» **Task instructions**
Where a line in the listing contains the string "order", copy that line out.
┄┄┄┄┄┄┄┄┄┄┄┄┄┄┄┄┄┄┄┄
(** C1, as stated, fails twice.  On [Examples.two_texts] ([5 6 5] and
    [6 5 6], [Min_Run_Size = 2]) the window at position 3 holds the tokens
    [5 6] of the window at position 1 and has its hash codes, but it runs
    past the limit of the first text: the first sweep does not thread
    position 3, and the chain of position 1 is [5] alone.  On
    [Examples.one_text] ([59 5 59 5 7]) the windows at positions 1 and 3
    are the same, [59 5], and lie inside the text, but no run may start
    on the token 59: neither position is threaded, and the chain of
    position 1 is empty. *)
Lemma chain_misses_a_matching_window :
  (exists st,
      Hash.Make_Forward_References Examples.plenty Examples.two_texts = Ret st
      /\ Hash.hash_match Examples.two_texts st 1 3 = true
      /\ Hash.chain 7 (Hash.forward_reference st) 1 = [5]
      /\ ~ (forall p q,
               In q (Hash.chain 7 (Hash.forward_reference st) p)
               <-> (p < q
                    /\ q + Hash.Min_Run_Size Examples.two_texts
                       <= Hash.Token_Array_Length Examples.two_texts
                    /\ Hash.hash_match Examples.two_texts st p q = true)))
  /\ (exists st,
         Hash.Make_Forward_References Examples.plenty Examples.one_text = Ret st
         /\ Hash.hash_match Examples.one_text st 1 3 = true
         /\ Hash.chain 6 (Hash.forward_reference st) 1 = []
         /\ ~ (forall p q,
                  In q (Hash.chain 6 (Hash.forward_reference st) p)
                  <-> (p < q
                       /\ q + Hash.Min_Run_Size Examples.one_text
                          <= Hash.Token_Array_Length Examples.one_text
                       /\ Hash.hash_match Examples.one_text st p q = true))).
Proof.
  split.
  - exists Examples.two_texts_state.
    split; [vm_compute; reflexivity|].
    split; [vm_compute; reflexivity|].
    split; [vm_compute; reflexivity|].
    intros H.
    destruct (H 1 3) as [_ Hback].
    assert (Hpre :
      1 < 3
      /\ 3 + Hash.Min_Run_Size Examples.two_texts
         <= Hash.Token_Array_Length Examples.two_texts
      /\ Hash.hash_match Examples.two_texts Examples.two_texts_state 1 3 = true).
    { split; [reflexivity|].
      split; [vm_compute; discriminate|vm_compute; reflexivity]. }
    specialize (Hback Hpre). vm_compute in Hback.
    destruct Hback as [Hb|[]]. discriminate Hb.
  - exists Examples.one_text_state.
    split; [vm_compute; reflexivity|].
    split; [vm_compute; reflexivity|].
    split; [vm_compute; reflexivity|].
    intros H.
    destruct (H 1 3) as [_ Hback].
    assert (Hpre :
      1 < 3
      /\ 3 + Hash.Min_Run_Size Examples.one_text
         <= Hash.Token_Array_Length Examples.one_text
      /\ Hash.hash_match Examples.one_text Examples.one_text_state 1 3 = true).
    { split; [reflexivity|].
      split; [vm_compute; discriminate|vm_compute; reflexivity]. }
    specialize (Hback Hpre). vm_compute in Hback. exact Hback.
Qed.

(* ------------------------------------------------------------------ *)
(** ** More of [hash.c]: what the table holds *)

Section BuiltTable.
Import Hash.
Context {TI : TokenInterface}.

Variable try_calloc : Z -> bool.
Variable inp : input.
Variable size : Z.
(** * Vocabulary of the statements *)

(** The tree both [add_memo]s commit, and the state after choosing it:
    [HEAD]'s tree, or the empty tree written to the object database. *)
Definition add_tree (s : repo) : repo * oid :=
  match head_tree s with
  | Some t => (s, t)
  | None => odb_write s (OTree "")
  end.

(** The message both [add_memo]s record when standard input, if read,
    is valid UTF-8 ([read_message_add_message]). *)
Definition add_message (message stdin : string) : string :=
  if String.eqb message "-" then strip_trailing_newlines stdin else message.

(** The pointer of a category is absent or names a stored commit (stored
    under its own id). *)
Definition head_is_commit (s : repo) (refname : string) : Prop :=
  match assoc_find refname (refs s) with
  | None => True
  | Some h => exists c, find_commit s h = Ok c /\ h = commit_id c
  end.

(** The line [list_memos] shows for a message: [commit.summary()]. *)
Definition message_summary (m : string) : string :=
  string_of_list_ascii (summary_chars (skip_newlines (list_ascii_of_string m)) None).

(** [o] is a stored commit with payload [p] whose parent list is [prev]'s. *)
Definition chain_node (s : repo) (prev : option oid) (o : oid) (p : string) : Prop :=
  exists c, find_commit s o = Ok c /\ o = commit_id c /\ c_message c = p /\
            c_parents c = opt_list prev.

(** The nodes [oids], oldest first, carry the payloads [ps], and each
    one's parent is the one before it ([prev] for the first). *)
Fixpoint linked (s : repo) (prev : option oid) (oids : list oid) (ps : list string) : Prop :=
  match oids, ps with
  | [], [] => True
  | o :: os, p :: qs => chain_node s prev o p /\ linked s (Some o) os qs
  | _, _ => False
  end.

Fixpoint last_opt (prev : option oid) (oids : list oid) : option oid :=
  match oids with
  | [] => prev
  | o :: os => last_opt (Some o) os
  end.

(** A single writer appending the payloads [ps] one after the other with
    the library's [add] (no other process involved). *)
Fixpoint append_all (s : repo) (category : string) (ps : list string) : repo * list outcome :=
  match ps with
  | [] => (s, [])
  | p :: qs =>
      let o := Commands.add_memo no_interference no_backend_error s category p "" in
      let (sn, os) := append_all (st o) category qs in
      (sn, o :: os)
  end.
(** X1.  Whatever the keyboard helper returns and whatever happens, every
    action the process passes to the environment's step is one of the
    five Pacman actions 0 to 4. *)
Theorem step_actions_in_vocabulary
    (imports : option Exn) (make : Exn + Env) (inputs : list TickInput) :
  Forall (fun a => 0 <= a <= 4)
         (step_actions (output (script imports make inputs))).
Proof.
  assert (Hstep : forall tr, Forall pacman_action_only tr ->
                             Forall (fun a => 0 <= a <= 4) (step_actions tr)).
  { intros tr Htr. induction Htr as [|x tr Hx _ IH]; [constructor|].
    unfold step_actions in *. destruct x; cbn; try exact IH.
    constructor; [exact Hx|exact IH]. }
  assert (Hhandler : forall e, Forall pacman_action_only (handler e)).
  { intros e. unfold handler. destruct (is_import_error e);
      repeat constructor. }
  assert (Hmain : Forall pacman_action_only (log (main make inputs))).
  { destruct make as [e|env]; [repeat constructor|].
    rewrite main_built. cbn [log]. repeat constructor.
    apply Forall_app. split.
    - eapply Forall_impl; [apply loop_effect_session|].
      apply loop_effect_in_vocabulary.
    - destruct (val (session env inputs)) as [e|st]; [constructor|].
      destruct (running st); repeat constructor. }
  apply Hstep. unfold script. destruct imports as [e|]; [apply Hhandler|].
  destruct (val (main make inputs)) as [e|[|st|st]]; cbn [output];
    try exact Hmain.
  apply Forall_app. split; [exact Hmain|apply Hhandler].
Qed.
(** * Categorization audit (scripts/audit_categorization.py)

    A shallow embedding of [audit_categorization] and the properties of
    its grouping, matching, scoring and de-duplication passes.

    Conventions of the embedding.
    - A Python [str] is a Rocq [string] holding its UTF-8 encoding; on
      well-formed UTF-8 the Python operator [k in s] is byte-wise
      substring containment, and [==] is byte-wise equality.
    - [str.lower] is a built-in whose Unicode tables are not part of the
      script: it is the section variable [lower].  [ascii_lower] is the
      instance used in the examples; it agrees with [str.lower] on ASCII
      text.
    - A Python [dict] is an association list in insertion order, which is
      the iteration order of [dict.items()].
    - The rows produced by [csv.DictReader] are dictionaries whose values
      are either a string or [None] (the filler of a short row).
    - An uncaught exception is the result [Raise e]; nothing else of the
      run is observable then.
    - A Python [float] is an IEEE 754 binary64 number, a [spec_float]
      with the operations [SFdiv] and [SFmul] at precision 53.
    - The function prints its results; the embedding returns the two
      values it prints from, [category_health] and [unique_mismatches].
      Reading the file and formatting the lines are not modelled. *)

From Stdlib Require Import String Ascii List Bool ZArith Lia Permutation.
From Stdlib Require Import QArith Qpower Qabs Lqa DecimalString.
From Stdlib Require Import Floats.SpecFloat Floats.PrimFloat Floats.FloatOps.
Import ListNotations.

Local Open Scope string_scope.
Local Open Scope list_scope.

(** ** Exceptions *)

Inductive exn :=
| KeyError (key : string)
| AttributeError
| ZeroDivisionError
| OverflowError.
┄┄┄┄┄┄┄┄┄┄┄┄┄┄┄┄┄┄┄┄
» **Solution for this exercise**
    - A Python [dict] is an association list in insertion order, which is
      the iteration order of [dict.items()].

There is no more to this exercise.